** Exercise input **
(** * hl-create-video-AI: provider fallback and scene timeline

    A shallow embedding of the parts of the repository that decide how a
    generation call falls back between providers and how the per-scene
    clips are timed and joined:

    - [modules/voice_generator.py]: [VoiceGenerator.generate_voice];
    - [modules/image_generator.py]: [ImageGenerator.generate_image],
      [_generate_pollinations_image], [generate_batch_images], and the
      per-scene loop of [app.py] that drives [generate_image];
    - [modules/video_maker.py]: [_apply_ken_burns_effect],
      [_concatenate_with_transitions], [_create_video_with_tts].

    Conventions.  A Python [str] is a list of Unicode code points.  File
    contents are byte lists and the file system is a finite map from paths
    to contents.  Durations are exact rationals ([Q]); the rounding of
    Python floats is not modelled.  Everything outside the repository
    (network replies, codecs, the encoder) is read from an explicit
    environment record, so every function below is a total, executable
    function of its inputs, the environment and the current world. *)

From Stdlib Require Import QArith Qminmax Lqa.
From Stdlib Require Import List Sorted Ascii String Strings.Byte NArith ZArith Lia.
From stdpp Require Import base option list strings gmap pretty.

Local Open Scope string_scope.
Local Open Scope list_scope.
Local Open Scope nat_scope.

(** ** Python strings *)

Module PyStr.

(** A Python [str]: a sequence of code points. *)
Definition pystr : Type := list N.

(** Embedding of an ASCII literal. *)
Definition lit (s : string) : pystr :=
  List.map N_of_ascii (list_ascii_of_string s).

(** [str.isspace] on one code point, which is also the set that
    [str.strip()] without argument removes. *)
Definition is_space (c : N) : bool :=
  ((9 <=? c) && (c <=? 13)
   || (28 <=? c) && (c <=? 32)
   || (c =? 133) || (c =? 160) || (c =? 5760)
   || (8192 <=? c) && (c <=? 8202)
   || (c =? 8232) || (c =? 8233) || (c =? 8239) || (c =? 8287)
   || (c =? 12288))%N.

Fixpoint lstrip (s : pystr) : pystr :=
  match s with
  | [] => []
  | c :: s' => if is_space c then lstrip s' else s
  end.

Definition rstrip (s : pystr) : pystr := rev (lstrip (rev s)).

(** [s.strip()] *)
Definition strip (s : pystr) : pystr := rstrip (lstrip s).

(** [s.lower()] on an ASCII provider name. *)
Definition lower_char (c : ascii) : ascii :=
  let n := nat_of_ascii c in
  if (65 <=? n) && (n <=? 90) then ascii_of_nat (n + 32) else c.

Fixpoint lower (s : string) : string :=
  match s with
  | EmptyString => EmptyString
  | String c s' => String (lower_char c) (lower s')
  end.

(** [s.title()] on a lower-case word: the first letter in upper case. *)
Definition title (s : string) : string :=
  match s with
  | EmptyString => EmptyString
  | String c s' =>
      let n := nat_of_ascii c in
      String (if (97 <=? n) && (n <=? 122) then ascii_of_nat (n - 32) else c) s'
  end.

(** Truthiness of a [str]: [bool(s)]. *)
Definition truthy (s : pystr) : bool :=
  match s with [] => false | _ => true end.

(** [needle in hay] on texts. *)
Fixpoint starts_with (needle hay : pystr) : bool :=
  match needle, hay with
  | [], _ => true
  | c :: needle', d :: hay' => N.eqb c d && starts_with needle' hay'
  | _ :: _, [] => false
  end.

Fixpoint occurs_in (needle hay : pystr) : bool :=
  starts_with needle hay
  || match hay with
     | [] => false
     | _ :: hay' => occurs_in needle hay'
     end.

(** [needle in hay] on header strings. *)
Definition contains (needle hay : string) : bool :=
  match String.index 0 needle hay with Some _ => true | None => false end.

(** [posixpath.dirname]: the part before the last slash, with trailing
    slashes removed unless it consists of slashes only. *)
Fixpoint rfind_slash (s : list ascii) (pos : nat) (last : option nat)
  : option nat :=
  match s with
  | [] => last
  | c :: s' =>
      rfind_slash s' (S pos)
        (if Ascii.eqb c "/"%char then Some pos else last)
  end.

Fixpoint drop_trailing_slashes (rs : list ascii) : list ascii :=
  match rs with
  | c :: rs' => if Ascii.eqb c "/"%char then drop_trailing_slashes rs' else rs
  | [] => []
  end.

Definition dirname (p : string) : string :=
  let cs := list_ascii_of_string p in
  let i := match rfind_slash cs 0 None with Some k => S k | None => 0 end in
  let head := firstn i cs in
  if forallb (fun c => Ascii.eqb c "/"%char) head then
    string_of_list_ascii head
  else
    string_of_list_ascii (rev (drop_trailing_slashes (rev head))).

End PyStr.
Export PyStr.

(** ** The world outside the program *)

Definition bytes : Type := list byte.

(** What one HTTP request of the Pollinations loop comes back with. *)
Inductive reply :=
| ReplyTimeout                       (* requests.exceptions.Timeout *)
| ReplyRequestError (reason : string) (* other RequestException *)
| ReplyOtherError (reason : string)   (* any other Exception *)
| ReplyHttp (status : Z) (content_type : string) (body : bytes).

(** What a provider adapter does: it either produces the artifact bytes
    (which the adapter writes to the output path) or raises. *)
Inductive outcome :=
| Produced (content : bytes)
| Failed (reason : string).

(** Observable actions, in program order. *)
Inductive event :=
| EvMakeDirs (dir : string)
| EvTts (provider : string) (text : pystr) (output_path : string)
| EvImage (provider : string) (prompt : pystr) (output_path : string)
| EvHttpGet (url_index retry : nat)
| EvSleep (seconds : nat)
| EvPlaceholder (output_path : string)
| EvRender (output_path : string).

Record world := World {
  fs : gmap string bytes;    (* files on disk *)
  trace : list event         (* what has been done so far, oldest first *)
}.

Definition emit (e : event) (w : world) : world :=
  World (fs w) (trace w ++ [e]).

Definition write_file (path : string) (content : bytes) (w : world) : world :=
  World (<[path := content]> (fs w)) (trace w).

Definition path_exists (path : string) (w : world) : bool :=
  match fs w !! path with Some _ => true | None => false end.

(** Clips and videos, as far as the composition code looks at them. *)

(** The parameters [_apply_ken_burns_effect] picks for a clip. *)
Record motion := Motion {
  zoom_speed : Q;
  pan_speed : Q;
  zoom_factor : Q
}.

(** Effects attached with [clip.with_effects([...])], in order. *)
Inductive fx :=
| Resize
| FadeIn (duration : Q)
| FadeOut (duration : Q).

Record clip := Clip {
  clip_scene : nat;             (* index of the scene the clip shows *)
  clip_image : string;          (* the image file *)
  clip_duration : Q;            (* seconds *)
  clip_effect : string;         (* the effect that was applied *)
  clip_motion : option motion;  (* Ken Burns parameters, if any *)
  clip_fx : list fx
}.

(** A narration clip after [audio_clip.set_start(current_time)]. *)
Record audio_clip := AudioClip {
  audio_scene : nat;
  audio_file : string;
  audio_start : Q;
  audio_length : Q
}.

(** A clip placed on the timeline by [concatenate_videoclips]. *)
Record segment := Segment {
  seg_start : Q;
  seg_clip : clip
}.

Record video := Video {
  timeline : list segment;
  narration : list audio_clip;   (* empty: no TTS track was set *)
  music : option string          (* background music mixed in, if any *)
}.

Record env := Env {
  (* text-to-speech adapters: provider name, text *)
  tts_backend : string -> pystr -> outcome;
  (* image adapters other than Pollinations: provider name, prompt *)
  image_backend : string -> pystr -> outcome;
  (* Pollinations: prompt, index of the URL variant, retry number *)
  pollinations_get : pystr -> nat -> nat -> reply;
  (* PIL crop-and-save of [_remove_pollinations_logo]; [None] when it raises *)
  crop_logo : bytes -> option bytes;
  (* [api_manager.get_api_key(name)] is truthy *)
  has_api_key : string -> bool;
  (* PIL drawing of the gradient placeholder and of the plain image *)
  draw_placeholder : pystr -> option bytes;
  draw_plain_image : option bytes;
  (* [AudioFileClip(path).duration]; [None] when the file cannot be opened *)
  audio_duration : bytes -> option Q;
  (* [ImageClip(path, ...)] can decode the file *)
  decodes_as_image : bytes -> bool;
  (* [str.lower()] on a scene text (Unicode case mapping) *)
  unicode_lower : pystr -> pystr;
  (* [write_videofile]: the bytes of the encoded file, [None] when it raises *)
  encode : video -> option bytes
}.

(** Exceptions, as far as the program tells them apart. *)
Inductive exn :=
| ValueError (msg : string)
| FileNotFoundError (path : string)
| AttributeError (name : string)
| IndexError
| ProviderError (reason : string)
| Exception_ (msg : string).

(** [str(e)] *)
Definition exn_str (e : exn) : string :=
  match e with
  | ValueError m => m
  | FileNotFoundError p => "[Errno 2] No such file or directory: '" ++ p ++ "'"
  | AttributeError n => "'VideoMaker' object has no attribute '" ++ n ++ "'"
  | IndexError => "list index out of range"
  | ProviderError r => r
  | Exception_ m => m
  end.

(** [f"{last_error}"] where [last_error] may still be [None]. *)
Definition fmt_last_error (last_error : option exn) : string :=
  match last_error with
  | None => "None"
  | Some e => exn_str e
  end.

Inductive result (A : Type) :=
| Ok (a : A)
| Raise (e : exn).
Arguments Ok {A} a.
Arguments Raise {A} e.

(** [os.makedirs(d, exist_ok=True)]: the empty path is refused. *)
Definition makedirs (d : string) (w : world) : result unit * world :=
  if String.eqb d "" then (Raise (FileNotFoundError ""), w)
  else (Ok tt, emit (EvMakeDirs d) w).

(** ** modules/voice_generator.py *)

Module VoiceGenerator.

(** [providers_to_try] of [generate_voice], chosen by [self.provider]. *)
Definition providers_to_try (self_provider : string) : list string :=
  if String.eqb self_provider "edge" then
    ["edge"; "elevenlabs"; "gtts"; "openai"; "azure"]
  else if String.eqb self_provider "openai" then
    ["openai"; "elevenlabs"; "gtts"; "edge"; "azure"]
  else if String.eqb self_provider "gtts" then
    ["gtts"; "elevenlabs"; "edge"; "openai"; "azure"]
  else if String.eqb self_provider "azure" then
    ["azure"; "elevenlabs"; "gtts"; "edge"; "openai"]
  else if String.eqb self_provider "elevenlabs" then
    ["elevenlabs"; "edge"; "gtts"; "openai"; "azure"]
  else
    ["elevenlabs"; "gtts"; "edge"; "openai"; "azure"].

(** The names the [if]/[elif] chain inside the loop dispatches on. *)
Definition known_provider (provider : string) : bool :=
  String.eqb provider "edge" || String.eqb provider "openai"
  || String.eqb provider "gtts" || String.eqb provider "azure"
  || String.eqb provider "elevenlabs".

(** One adapter call [self._generate_<provider>_tts(text, output_path, ..)]:
    on success the audio is on disk and the path is returned. *)
Definition call_adapter (E : env) (provider : string) (text : pystr)
    (output_path : string) (w : world) : result string * world :=
  let w1 := emit (EvTts provider text output_path) w in
  match tts_backend E provider text with
  | Produced audio => (Ok output_path, write_file output_path audio w1)
  | Failed reason => (Raise (ProviderError reason), w1)
  end.

(** The [for provider in providers_to_try] loop with its [try]/[except]. *)
Fixpoint try_providers (E : env) (providers : list string) (text : pystr)
    (output_path : string) (last_error : option exn) (w : world)
  : result string * world :=
  match providers with
  | [] =>
      (Raise (Exception_ ("All TTS providers failed. Last error: "
                          ++ fmt_last_error last_error)), w)
  | provider :: rest =>
      if known_provider provider then
        match call_adapter E provider text output_path w with
        | (Ok path, w') => (Ok path, w')
        | (Raise e, w') => try_providers E rest text output_path (Some e) w'
        end
      else try_providers E rest text output_path last_error w
  end.

(** [VoiceGenerator(provider).generate_voice(text, output_path, ...)] *)
Definition generate_voice (E : env) (self_provider : string) (text : pystr)
    (output_path : string) (w : world) : result string * world :=
  if negb (truthy text) then (Raise (ValueError "Text cannot be empty"), w)
  else
    let text := strip text in
    if negb (truthy text) then
      (Raise (ValueError "Text cannot be empty after stripping"), w)
    else
      match makedirs (dirname output_path) w with
      | (Raise e, w') => (Raise e, w')
      | (Ok _, w') =>
          try_providers E (providers_to_try self_provider) text
            output_path None w'
      end.

(** [VoiceGenerator.__init__]: OpenAI needs a key.  Returns
    [self.provider]. *)
Definition init (E : env) (provider : string) (api_key_given : bool)
  : result string :=
  let self_provider := lower provider in
  if String.eqb self_provider "openai"
     && negb (api_key_given || has_api_key E self_provider)
  then Raise (ValueError "OpenAI API key is required. Set API key in config or pass api_key parameter.")
  else Ok self_provider.

End VoiceGenerator.

(** ** modules/image_generator.py *)

Module ImageGenerator.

** Task prompt **
Repeat the material exactly. Begin with its first line and end with the line that has "per-scene loop of".

** Response **
(** * hl-create-video-AI: provider fallback and scene timeline

    A shallow embedding of the parts of the repository that decide how a
    generation call falls back between providers and how the per-scene
    clips are timed and joined:

    - [modules/voice_generator.py]: [VoiceGenerator.generate_voice];
    - [modules/image_generator.py]: [ImageGenerator.generate_image],
      [_generate_pollinations_image], [generate_batch_images], and the
      per-scene loop of [app.py] that drives [generate_image];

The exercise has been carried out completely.